--- Information supplied ---
Lemma ShardPopFromHeap_run h : live h -> heap_ordered h ->
  match h with
  | [] => ShardPopFromHeap h = Some []
  | r :: _ => exists h', ShardPopFromHeap h = Some h' /\ h ≡ₚ r :: h' /\ heap_ordered h' /\
                forall p, p ∈ h' -> key r <= key p
  end.
Proof.
  intros Hl Ho. destruct h as [|r t]; [done|].
  assert (Hmin : forall p, p ∈ r :: t -> key r <= key p) by (by apply root_min).
  unfold ShardPopFromHeap. destruct t as [|b t _] using rev_ind.
  - simpl. exists []. split_and!; try done. intros p Hp. by apply not_elem_of_nil in Hp.
  - assert (Hlast : list.last (r :: t ++ [b]) = Some b) by (rewrite app_comm_cons; apply last_snoc).
    rewrite Hlast. cbv zeta.
    assert (E : take (length (r :: t ++ [b]) - 1) (<[0%nat := b]> (r :: t ++ [b])) = b :: t).
    { simpl. rewrite length_app. simpl. replace (length t + 1 - 0)%nat with (S (length t)) by lia.
      simpl. by rewrite take_app_length. }
    rewrite E, decide_False by done. unfold ShardSiftDown.
    assert (Hperm : r :: t ++ [b] ≡ₚ r :: b :: t) by (by rewrite <- Permutation_cons_append).
    assert (Hl' : live (b :: t)).
    { intros p Hp. apply Hl. rewrite Hperm. by right. }
    destruct (sift_down_ok (length (b :: t)) (b :: t) 0 Hl') as (h' & -> & Hp & Hord).
    + simpl; lia.
    + lia.
    + split; [|lia]. intros i x y Hi Hne Hx Hy.
      destruct i as [|i]; [lia|]. destruct ((S i - 1) / 2)%nat as [|k] eqn:Ek; [lia|].
      apply (Ho (S i) x y); [lia| |rewrite Ek];
        rewrite app_comm_cons; apply lookup_app_l_Some; [exact Hx|exact Hy].
    + exists h'. split; [done|]. split; [by rewrite Hp|]. split; [done|].
      intros p Hin. apply Hmin. rewrite Hperm. right. by rewrite <- Hp.
Qed.

Lemma push_run h p : live (h ++ [p]) -> heap_ordered h ->
  exists h', ShardSiftUp (h ++ [p]) (length h) = Some h' /\ h' ≡ₚ p :: h /\ heap_ordered h'.
Proof.
  intros Hl Ho. destruct (ShardSiftUp_ok (h ++ [p]) (length h) Hl) as (h' & -> & Hp & Hord).
  - rewrite length_app; simpl; lia.
  - split.
    + intros i x y Hi Hne Hx Hy. pose proof (lookup_lt_Some _ _ _ Hx) as Hlt.
      rewrite length_app in Hlt; simpl in Hlt.
      rewrite lookup_app_l in Hx by lia. rewrite lookup_app_l in Hy by lia. by eapply Ho.
    + intros i x z Hi Hpi _ Hx. apply lookup_lt_Some in Hx. rewrite length_app in Hx; simpl in Hx. lia.
  - exists h'. split; [done|]. split; [|done]. by rewrite Hp, <- Permutation_cons_append.
Qed.

(** ** The heap as a priority queue *)

Fixpoint add_all (ps : list ptr) (h : list ptr) : option (list ptr) :=
  match ps with
  | [] => Some h
  | p :: ps => h' ← AddToHeap h p; add_all ps h'
  end.

(** Pops until the heap is empty, at most [n] times. *)
Fixpoint pop_all (n : nat) (h : list ptr) : option (list ptr) :=
  match n with
  | O => Some []
  | S n =>
      r ← PopFromHeap h;
      match r with
      | (None, _) => Some []
      | (Some p, h') => out ← pop_all n h'; Some (p :: out)
      end
  end.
---
▶ Exercise instructions:
What you give back must match the material exactly, beginning with its first line and ending with the line holding "destruct i as".

▶ The answer:
Lemma ShardPopFromHeap_run h : live h -> heap_ordered h ->
  match h with
  | [] => ShardPopFromHeap h = Some []
  | r :: _ => exists h', ShardPopFromHeap h = Some h' /\ h ≡ₚ r :: h' /\ heap_ordered h' /\
                forall p, p ∈ h' -> key r <= key p
  end.
Proof.
  intros Hl Ho. destruct h as [|r t]; [done|].
  assert (Hmin : forall p, p ∈ r :: t -> key r <= key p) by (by apply root_min).
  unfold ShardPopFromHeap. destruct t as [|b t _] using rev_ind.
  - simpl. exists []. split_and!; try done. intros p Hp. by apply not_elem_of_nil in Hp.
  - assert (Hlast : list.last (r :: t ++ [b]) = Some b) by (rewrite app_comm_cons; apply last_snoc).
    rewrite Hlast. cbv zeta.
    assert (E : take (length (r :: t ++ [b]) - 1) (<[0%nat := b]> (r :: t ++ [b])) = b :: t).
    { simpl. rewrite length_app. simpl. replace (length t + 1 - 0)%nat with (S (length t)) by lia.
      simpl. by rewrite take_app_length. }
    rewrite E, decide_False by done. unfold ShardSiftDown.
    assert (Hperm : r :: t ++ [b] ≡ₚ r :: b :: t) by (by rewrite <- Permutation_cons_append).
    assert (Hl' : live (b :: t)).
    { intros p Hp. apply Hl. rewrite Hperm. by right. }
    destruct (sift_down_ok (length (b :: t)) (b :: t) 0 Hl') as (h' & -> & Hp & Hord).
    + simpl; lia.
    + lia.
    + split; [|lia]. intros i x y Hi Hne Hx Hy.
      destruct i as [|i]; [lia|]. destruct ((S i - 1) / 2)%nat as [|k] eqn:Ek; [lia|].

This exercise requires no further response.